Rising Interest Rates Hit Landlords Who Can’t Afford Hedging Costs

Rising Interest Rates Hit Landlords Who Can’t Afford Hedging Costs

The cost of insuring commercial real-estate loans against a rise in interest rates has exploded over the past year, raising the prospect of a market selloff since many property owners will no longer be able to afford these hedges.

About one-third of all commercial property debt is floating rate, according to a 2019 report by the Mortgage Bankers Association. Lenders usually require that these borrowers hedge against an increase in borrowing costs, through a derivatives contract known as an interest-rate cap that limits a borrower’s exposure to rising interest rates.

When rates were very low, the cost of this insurance was minimal. The cap on a multimillion-dollar mortgage could be had for as little as $10,000. These hedges saved real-estate owners millions of dollars by limiting their exposure to rising interest rates in 2022.

Now, many of those contracts are expiring when mortgage rates are significantly higher and the cost of this protection has skyrocketed. In some cases, renewing this protection at the old interest rate now costs 10 times as much as it did 12 months ago, analysts and brokers said.

When it comes time to pay up, these additional costs can wipe out a year’s worth of rental income.

Many real-estate owners may not have the cash for it. Michael Gigliotti, co-head of JLL Capital Markets’ New York office, said he expects an increase in property sales this year from owners who decide they would rather get rid of their building than spend millions on a new rate cap. That, he said, could turn into a “first trigger” pushing down real-estate values.

“This is the margin call on the real-estate industry,” Mr. Gigliotti said.

The sting of higher rates comes at a time of increasing weakness for much of the commercial real-estate market, which has been battered by fears of slower economic growth and by investors looking for more attractive yields from safer investments, like corporate bonds.

The rise of remote work and layoffs in the tech and finance sectors are undermining demand for office space, forcing landlords to offer generous incentives to fill empty space. The U.S. office vacancy rate was 12.3% at the end of the third quarter, around where it stood at its peak during the global financial crisis, according to data firm CoStar Group Inc.

Even top-performing categories, like multifamily, face new challenges in the year ahead.
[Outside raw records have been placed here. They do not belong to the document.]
(* ===== verification/Json.v ===== *)
(** * JSON documents

    The program reads and writes JSON files through [encoding/json/v2]. A
    document is modelled by its tree, numbers by their kind of literal:
    [JInt] for an integer literal, [JNum] for any other, as its float64. The
    decoders follow the rules of the package: [null] gives the zero value, a
    missing member too, an unknown member is ignored, a member of another
    kind is an error, and so is a repeated member name anywhere. *)

From S2P Require Import Prelude Utf8 Strings Float64.

Inductive json : Type :=
  | JNull
  | JBool (b : bool)
  | JInt (z : Z)
  | JNum (f : F64.float64)
  | JStr (s : bytes)
  | JArr (l : list json)
  | JObj (l : list (bytes * json)).

Module Json.

(** No object of the tree repeats a member name. *)
Fixpoint unique_names (j : json) : bool :=
  match j with
  | JArr l => forallb unique_names l
  | JObj l => bool_decide (NoDup l.*1) && forallb (λ m, unique_names m.2) l
  | _ => true
  end.

Fixpoint find_member (k : bytes) (l : list (bytes * json)) : option json :=
  match l with
  | [] => None
  | (k', v) :: l => if decide (k' = k) then Some v else find_member k l
  end.
Definition member (k : bytes) (l : list (bytes * json)) : json :=
  default JNull (find_member k l).

(** [json.Unmarshal] into an object type: the members, or an error. *)
Definition dec_object (j : json) : option (list (bytes * json)) :=
  match j with
  | JNull => Some []
  | JObj l => Some l
  | _ => None
  end.

Definition dec_string (j : json) : option bytes :=
  match j with JNull => Some [] | JStr s => Some s | _ => None end.
Definition dec_bool (j : json) : option bool :=
  match j with JNull => Some false | JBool b => Some b | _ => None end.
Definition dec_int (j : json) : option Z :=
  match j with
  | JNull => Some 0%Z
  | JInt z => if decide (- 2 ^ 63 ≤ z ≤ MaxInt)%Z then Some z else None
  | _ => None
  end.
Definition dec_float (j : json) : option F64.float64 :=
  match j with
  | JNull => Some F64.zero
  | JInt z => if F64.is_inf (F64.of_int z) then None else Some (F64.of_int z)
  | JNum f => Some f
  | _ => None
  end.
Lemma dec_float_int z : (0 ≤ z < 2 ^ 53)%Z → dec_float (JInt z) = Some (F64.of_int z).
Proof.
  intros Hz. unfold dec_float. destruct z as [|p|]; [done| |lia].
  by destruct (F64.of_int_finite p) as (-> & _); [lia|].
Qed.
Definition dec_list {A} (f : json → option A) (j : json) : option (list A) :=
  match j with JNull => Some [] | JArr l => mapM f l | _ => None end.
Definition dec_map {A} (f : json → option A) (j : json) : option (gmap bytes A) :=
  match j with
  | JNull => Some ∅
  | JObj l => list_to_map <$> mapM (λ m, pair m.1 <$> f m.2) l
  | _ => None
  end.

(** The members a struct is written with: name, whether the member is written
    ([omitempty] and [omitzero] leave it out), value. *)
Abbreviation field := (string * bool * json)%type.
Definition fields_of (fs : list field) : list (bytes * json) :=
  omap (λ '(k, c, v), if (c : bool) then Some (to_bytes k, v) else None) fs.
Definition written (fs : list field) : json := JObj (fields_of fs).

Fixpoint find_field (k : string) (fs : list field) : option json :=
  match fs with
  | [] => None
  | (k', c, v) :: fs =>
      if Stdlib.Strings.String.eqb k' k then (if (c : bool) then Some v else None)
      else find_field k fs
  end.
Fixpoint names_distinct (names : list string) : bool :=
  match names with
  | [] => true
  | k :: names => negb (existsb (Stdlib.Strings.String.eqb k) names) && names_distinct names
  end.

Definition enc_strings (l : list bytes) : json := JArr (JStr <$> l).

(** A [map[string]string], members in the order of their names
    ([json.Deterministic]). *)
Definition enc_string_map (m : gmap bytes bytes) : json :=
  JObj ((λ k, (k, JStr (default [] (m !! k)))) <$> sort_strings (elements (dom m))).

(** ** Looking up the members of a written document *)
Lemma find_member_not_in k fs :
  existsb (Stdlib.Strings.String.eqb k) (fs.*1.*1) = false →
  find_member (to_bytes k) (fields_of fs) = None ∧ to_bytes k ∉ (fields_of fs).*1.
Proof.
  induction fs as [|[[k' c] v] fs IH]; simpl; [split; [done|set_solver]|].
  intros [Hk Hfs]%orb_false_iff. destruct (IH Hfs) as [IH1 IH2].
  apply Stdlib.Strings.String.eqb_neq in Hk. unfold fields_of in *. simpl.
  destruct c; simpl; [|done]. rewrite decide_False by (intros ?%(inj to_bytes); done).
  split; [done|]. rewrite not_elem_of_cons. split; [|done]. by intros ?%(inj to_bytes).
Qed.

Lemma find_member_written k fs :
  names_distinct (fs.*1.*1) = true →
  find_member (to_bytes k) (fields_of fs) = find_field k fs.
Proof.
  induction fs as [|[[k' c] v] fs IH]; [done|]. simpl.
  intros [Hn Hd]%andb_prop. apply negb_true_iff in Hn.
  destruct (Stdlib.Strings.String.eqb_spec k' k) as [->|Hk].
  - unfold fields_of. simpl. destruct c; simpl; [by rewrite decide_True|].
    by apply find_member_not_in.
  - unfold fields_of in *. simpl. destruct c; simpl; [|by apply IH].
    rewrite decide_False by (intros ?%(inj to_bytes); done). by apply IH.
Qed.

Lemma member_written k fs :
  names_distinct (fs.*1.*1) = true →
  member (to_bytes k) (fields_of fs) = default JNull (find_field k fs).
Proof. intros. unfold member. by rewrite find_member_written. Qed.

Lemma unique_written fs :
  names_distinct (fs.*1.*1) = true → Forall (λ f, unique_names f.2 = true) fs →
  unique_names (written fs) = true.
Proof.
  intros Hd Hv. simpl. apply andb_true_intro. split.
  - apply bool_decide_true. clear Hv. induction fs as [|[[k c] v] fs IH]; [constructor|].
    simpl in Hd. apply andb_prop in Hd as [Hn Hd]. apply negb_true_iff in Hn.
    unfold fields_of in *. simpl. destruct c; simpl; [|auto].
    constructor; [|auto]. by apply find_member_not_in.
  - apply forallb_forall. intros m Hm. apply list_elem_of_In in Hm.
    apply list_elem_of_omap in Hm as ([[k c] v] & Hin & E).
    destruct c; simplify_eq. rewrite Forall_forall in Hv. by apply Hv in Hin.
Qed.

Lemma dec_enc_strings l : dec_list dec_string (enc_strings l) = Some l.
Proof.
  unfold dec_list, enc_strings. induction l as [|s l IH]; [done|].
  rewrite fmap_cons. cbn [mapM dec_string]. simpl. by rewrite IH.
Qed.

Lemma mapM_members (f : bytes → bytes) l :
  mapM (λ m : bytes * json, pair m.1 <$> dec_string m.2) ((λ k, (k, JStr (f k))) <$> l) =
  Some ((λ k, (k, f k)) <$> l).
Proof.
  induction l as [|k l IH]; [done|]. rewrite !fmap_cons. cbn [mapM]. simpl. by rewrite IH.
Qed.

Lemma dec_enc_string_map m : dec_map dec_string (enc_string_map m) = Some m.
Proof.
  unfold dec_map, enc_string_map. rewrite mapM_members. simpl. f_equal.
  apply map_eq. intros k. apply option_eq. intros v.
  rewrite <-elem_of_list_to_map; unfold sort_strings.
  - rewrite list_elem_of_fmap. setoid_rewrite merge_sort_Permutation.
    setoid_rewrite elem_of_elements. setoid_rewrite elem_of_dom. split.
    + intros (k' & E & [x Hx]). simplify_eq. by rewrite Hx.
    + intros Hv. exists k. rewrite Hv. split; [done|]. by eexists.
  - rewrite <-list_fmap_compose. simpl. rewrite list_fmap_id.
    rewrite merge_sort_Permutation. apply NoDup_elements.
Qed.

Lemma dec_int_ok z : (- 2 ^ 63 ≤ z ≤ MaxInt)%Z → dec_int (JInt z) = Some z.
Proof. intros. simpl. by rewrite decide_True. Qed.

Lemma unique_enc_strings l : unique_names (enc_strings l) = true.
Proof. simpl. apply forallb_forall. intros j Hj. apply in_map_iff in Hj as (? & <- & _). done. Qed.

Lemma unique_enc_string_map m : unique_names (enc_string_map m) = true.
Proof.
  unfold enc_string_map. simpl. apply andb_true_intro. split.
  - apply bool_decide_true. rewrite <-list_fmap_compose. simpl. rewrite list_fmap_id.
    unfold sort_strings. rewrite merge_sort_Permutation. apply NoDup_elements.
  - apply forallb_forall. intros j Hj. apply in_map_iff in Hj as (? & <- & _). done.
Qed.

(** A member left out when it is the zero value reads back as it. *)
Lemma dec_omitted {A} (dec : json → option A) (z a : A) (c : bool) v :
  dec JNull = Some z → (c = false → a = z) → (c = true → dec v = Some a) →
  dec (default JNull (if c then Some v else None)) = Some a.
Proof. destruct c; simpl; intros Hz Hf Ht; [auto|]. by rewrite Hz, Hf. Qed.

Lemma dec_omitted_string s :
  dec_string (default JNull (if negb (bool_decide (s = [])) then Some (JStr s) else None)) = Some s.
Proof. apply (dec_omitted dec_string []); [done| |done]. by case_bool_decide. Qed.

Lemma dec_omitted_strings l :
  dec_list dec_string
    (default JNull (if negb (bool_decide (l = [])) then Some (enc_strings l) else None)) = Some l.
Proof.
  apply (dec_omitted (dec_list dec_string) []); [done| |intros; apply dec_enc_strings].
  by case_bool_decide.
Qed.

Lemma dec_omitted_string_map m :
  dec_map dec_string
    (default JNull (if negb (bool_decide (m = ∅)) then Some (enc_string_map m) else None)) = Some m.
Proof.
  apply (dec_omitted (dec_map dec_string) ∅); [done| |intros; apply dec_enc_string_map].
  by case_bool_decide.
Qed.

Lemma dec_omitted_bool (b : bool) :
  dec_bool (default JNull (if b then Some (JBool b) else None)) = Some b.
Proof. by destruct b. Qed.

(** [fields] evaluates the lookups of literal names in a written document. *)
Ltac fields :=
  rewrite ?find_member_written, ?member_written by reflexivity.
Ltac eval_fields :=
  cbn [find_field Stdlib.Strings.String.eqb Stdlib.Strings.Ascii.eqb Bool.eqb default].

End Json.

(** ** Timestamps

    A Go [time.Time] is modelled by its nanoseconds since 1970. The texts of
    package [time] (RFC 3339, the date, the compact stamp of directory names)
    are abstract; [parse_format] is what the program relies on: a time written
    with RFC 3339 reads back to its whole second. *)
Definition second : Z := 1000000000.
Definition zero_time : Z := (- 62135596800 * second)%Z.
Definition whole_second (t : Z) : Z := (t - t mod second)%Z.

Class TimeText := {
  format_rfc3339 : Z → bytes;
  parse_rfc3339 : bytes → option Z;
  (** the midnight, in UTC, of the date a timestamp shows in its own offset *)
  parse_rfc3339_date : bytes → option Z;
  format_date : Z → bytes;
  parse_date : bytes → option Z;
  format_stamp : Z → bytes;
}.

Class TimeTextLaws `{TimeText} : Prop := {
  parse_format t : parse_rfc3339 (format_rfc3339 t) = Some (whole_second t);
  parse_format_date t : parse_date (format_date t) = Some (t - t mod (86400 * second))%Z;
  format_stamp_segment t :
    format_stamp t ≠ [] ∧ Forall (λ c, c ≠ "/"%char ∧ c ≠ "."%char) (format_stamp t);
}.

Module JSONTime.
Section codec.
Context `{TimeText}.

(** [func (t JSONTime) IsZero() bool] *)
Definition IsZero (t : Z) : bool := (t =? zero_time)%Z.

(** [func (t JSONTime) MarshalJSON() ([]byte, error)] and its inverse; [null]
    is passed to [UnmarshalJSON] as it stands and is no timestamp. *)
Definition MarshalJSON (t : Z) : json := JStr (format_rfc3339 t).
Definition UnmarshalJSON (j : json) : option Z :=
  match j with JStr s => parse_rfc3339 s | _ => None end.

(** A member of type [JSONTime]: absent it keeps the zero time. *)
Definition dec_member (k : bytes) (l : list (bytes * json)) : option Z :=
  match Json.find_member k l with Some j => UnmarshalJSON j | None => Some zero_time end.
Definition read_back (o : option json) : option Z :=
  match o with Some j => UnmarshalJSON j | None => Some zero_time end.
End codec.

Lemma time_read_back_omitted `{TimeTextLaws} t :
  whole_second t = t →
  read_back (if negb (IsZero t) then Some (MarshalJSON t) else None) = Some t.
Proof.
  intros Ht. unfold IsZero. destruct (Z.eqb_spec t zero_time) as [->|]; [done|].
  simpl. by rewrite parse_format, Ht.
Qed.
Lemma time_dec_member_read_back `{TimeText} (k : bytes) (l : list (bytes * json)) :
   dec_member k l = read_back (Json.find_member k l).
Proof. done. Qed.
End JSONTime.

Module JSONDate.
Section codec.
Context `{TimeText}.

(** [func (d JSONDate) IsZero() bool] *)
Definition IsZero (t : Z) : bool := (t =? zero_time)%Z.
Definition MarshalJSON (t : Z) : json := JStr (format_date t).

(** [func (d *JSONDate) UnmarshalJSON]: a date, or a legacy timestamp of which
    the date is kept. [strings.Trim] takes the quotes off a string; any other
    literal has no date syntax. *)
Definition UnmarshalJSON (j : json) : option Z :=
  match j with
  | JStr s =>
      match parse_date s with
      | Some t => Some t
      | None => parse_rfc3339_date s
      end
  | _ => None
  end.

Definition dec_member (k : bytes) (l : list (bytes * json)) : option Z :=
  match Json.find_member k l with Some j => UnmarshalJSON j | None => Some zero_time end.
Definition read_back (o : option json) : option Z :=
  match o with Some j => UnmarshalJSON j | None => Some zero_time end.
End codec.

Lemma date_read_back_omitted `{TimeTextLaws} t :
  (t mod (86400 * second) = 0)%Z →
  read_back (if negb (IsZero t) then Some (MarshalJSON t) else None) = Some t.
Proof.
  intros Ht. unfold IsZero. destruct (Z.eqb_spec t zero_time) as [->|]; [done|].
  simpl. rewrite parse_format_date, Ht. f_equal. lia.
Qed.
Lemma date_dec_member_read_back `{TimeText} (k : bytes) (l : list (bytes * json)) :
   dec_member k l = read_back (Json.find_member k l).
Proof. done. Qed.
End JSONDate.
Apartment rents rose at record levels during the pandemic but are now cooling off amid a wave of new supply that is expected to limit rent growth.

Real-estate owners may also be less likely to borrow money for new construction projects or to renovate existing properties this year, because of both higher rates and concerns about a recession. Commercial real-estate borrowing will fall 5% across all sectors in 2023 compared with 2022, according to estimates from the Mortgage Bankers Association.

Interest-rate caps enable a borrower to avoid paying any additional interest payments beyond a fixed threshold. The need to renew this protection is an emerging threat throughout the commercial real-estate industry, but it is of particular concern in the more speculative corners of the property market, where investors borrow short-term, floating-rate debt with plans to fix up apartments, offices or retail space and raise rents fast.

Addressing these concerns leaves landlords stuck with only difficult choices. Property owners could pay prohibitively expensive new interest-rate hedges when the current ones expire, or come up with enough cash to set aside as a protection against further increases in floating rates. They could instead choose to sell their properties into a challenging market. Or they could try to refinance their loans at a higher fixed rate because borrowing costs have roughly doubled over the past year.

In 2020, apartment owner Investors Management Group took out a $24.4 million loan at a 300-unit apartment complex in San Antonio, with a 5% interest-rate cap that cost $22,000, said Karlin Conklin, the firm’s principal.

That cap will expire in September. Ms. Conklin estimates that purchasing a new two-year hedge then will cost $1 million, which is about 40% of the property’s annual net income.

“You can’t pay it, because if you pay it you’re pulling a lot of the return away from your investors,” she said.

Her company will likely either sell the property or refinance at a fixed rate instead of paying for the new cap, Ms. Conklin said.

While floating-rate loans are the norm in many situations, some real-estate owners in this predicament could have borrowed at fixed rates, but chose to bet that rates would stay low as they had for years, said Manus Clancy, an analyst at real-estate debt securities data firm Trepp.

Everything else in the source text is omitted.